I guess we should all be thankful that the numbers appear to get smaller and smaller as we age, but what about our daughters, nieces, grandchildren? What kind of world are we creating for the next generation of women? And to what extent is there a direct correlation between women feeling anxious and our adoption of masculine energy?

“Hang on, Amanda,” I hear you say, “I’m in full flow with my femininity.” That may be the case, but I would pose that the pressures placed on women regularly lead us from that path and into an anxiety-inducing minefield. It’s a bitter pill to swallow, but many of us have bought into the patriarchy, opting to use traditionally masculine drives when navigating our world…

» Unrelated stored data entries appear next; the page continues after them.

(** C4, as amended: the parser returns a record exactly when the scan left
    a non-zero number in one of the four geometry fields ([layer_height],
    [first_layer_height], [layer_count], [object_height]); the record is
    the scanned one completed by the two derivations.  [estimated_time] is
    collected by the scan but does not count: alone, it gives null. *)
Theorem header_null_iff_no_geometry (text : string) :
  (parseGcodeHeader text <> None <-> geometry_populated (scanHeader text) = true)
  /\ (geometry_populated (scanHeader text) = true ->
      parseGcodeHeader text = Some (deriveGeometry (scanHeader text)))
  /\ (parseGcodeHeader text <> None -> some_field_populated (scanHeader text) = true)
  /\ (get (scanHeader ";TIME:3600") "estimated_time" = lit 3600
      /\ parseGcodeHeader ";TIME:3600" = None).
Proof.
  assert (E : parseGcodeHeader text
              = if geometry_populated (scanHeader text)
                then Some (deriveGeometry (scanHeader text)) else None).
  { unfold parseGcodeHeader.
    destruct (String.eqb text "") eqn:Et.
    - apply String.eqb_eq in Et. subst text. reflexivity.
    - rewrite <- deriveGeometry_populated. reflexivity. }
  assert (I : parseGcodeHeader text <> None <-> geometry_populated (scanHeader text) = true).
  { rewrite E. destruct (geometry_populated (scanHeader text)); split; congruence. }
  split; [exact I|]. split; [intro H; now rewrite E, H|].
  split; [intro H; now apply geometry_is_some_field, I|].
  split; vm_compute; reflexivity.
Qed.

Lemma header_null_iff_no_geometry_witness :
  parseGcodeHeader ("; layer_height = 0.2" ++ LF ++ ";TIME:3600")
  = Some [("layer_height", lit 0.2); ("first_layer_height", null);
          ("layer_count", null); ("estimated_time", lit 3600)].
Proof.
  rewrite (proj1 (proj2 (header_null_iff_no_geometry
                           ("; layer_height = 0.2" ++ LF ++ ";TIME:3600")))).
  - vm_compute. reflexivity.
  - vm_compute. reflexivity.
Defined.

(** *** Layer reconciliation *)

Lemma fallbackCurrent_defined (toolhead : option Toolhead) (metadataLayer : LayerPair) :
  fallbackCurrent toolhead metadataLayer <> undefined.
Proof.
  unfold fallbackCurrent, Math_max.
  destruct (negb (nullish (toolheadZ toolhead)) && (toolheadZ toolhead >? lit 0)%js
            && negb (truthy (current metadataLayer))); discriminate.
Qed.

(** C1: the current layer returned by [getLayerInfo] is the first
    candidate that is neither null nor undefined, in the order: slicer
    value, value derived from the metadata geometry, value derived from
    the progress ratio, Z/0.2 mm fallback.  So a slicer value of 5 wins
    over a metadata-derived 9, and without a slicer value a
    metadata-derived 9 wins over a progress-derived 12. *)
Theorem layer_precedence (metadata : option obj) (printStats : PrintStats)
        (displayStatus : option obj) (toolhead : option Toolhead) :
  let fromSlicer := slicerCurrent printStats in
  let fromMetadata := current (computeLayerFromMetadata toolhead metadata) in
  let fromProgress := current (computeLayerFromProgress displayStatus metadata) in
  let fromZ := fallbackCurrent toolhead (computeLayerFromMetadata toolhead metadata) in
  let result := currentLayer (getLayerInfo metadata printStats displayStatus toolhead) in
  result = (if negb (nullish fromSlicer) then fromSlicer
            else if negb (nullish fromMetadata) then fromMetadata
            else if negb (nullish fromProgress) then fromProgress
            else fromZ)
  /\ (fromSlicer = lit 5 -> fromMetadata = lit 9 -> result = lit 5)
  /\ (fromSlicer = null -> fromMetadata = lit 9 -> fromProgress = lit 12 ->
      result = lit 9).
Proof.
  intros fromSlicer fromMetadata fromProgress fromZ result.
  assert (E : result = (if negb (nullish fromSlicer) then fromSlicer
                        else if negb (nullish fromMetadata) then fromMetadata
                        else if negb (nullish fromProgress) then fromProgress
                        else fromZ)).
  { subst result. unfold getLayerInfo. simpl.
    fold fromSlicer fromMetadata fromProgress fromZ.
    destruct (nullish fromSlicer); simpl; [|reflexivity].
    destruct (nullish fromMetadata); simpl; [|reflexivity].
    destruct (nullish fromProgress); simpl; [|reflexivity].
    pose proof (@fallbackCurrent_defined toolhead (computeLayerFromMetadata toolhead metadata)) as D.
    fold fromZ in D. destruct fromZ; simpl; congruence. }
  split; [exact E|]. split.
  - intros Hs _. rewrite E, Hs. reflexivity.
  - intros Hs Hm _. rewrite E, Hs, Hm. reflexivity.
Qed.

  • We prioritise speed rather than taking things slow and steady

  • Our curiosity and inner inquisitivity has been replaced by a desire for fact

  • We’re focusing on outcomes as opposed to the flow of the journey.

  • We desire titles and credentials over the joy of experience

  • Essence and heart has given way to structure and technique

If you identify as a woman, take joy in cultivating your feminine energy. Our nervous system, like much of our physical being, requires steadiness. It’s in the intuitive dance between masculine and feminine that we will once and for all find our freedom from overwhelm, overthinking and anxiety.

A final thought…

Whether we’re worried or anxious or somewhere between the two, one thing’s for certain. The more we as women are subjected or subject ourselves to other people’s vision — of how women should, look, feel, succeed and show-up — the bigger the trap. When we’re not being mindful of our own desires, dreams and authenticity, it’s easy for us to stumble into the clutches of anxious living.

But all is not lost. We are our own beacons and coming home to a place of self-love is almost always within our power. Anxiety can be remedied by accepting the flow of feelings as and when they show up and through the consistent rebalancing of our emotions in pursuit of a mindful return to self-love.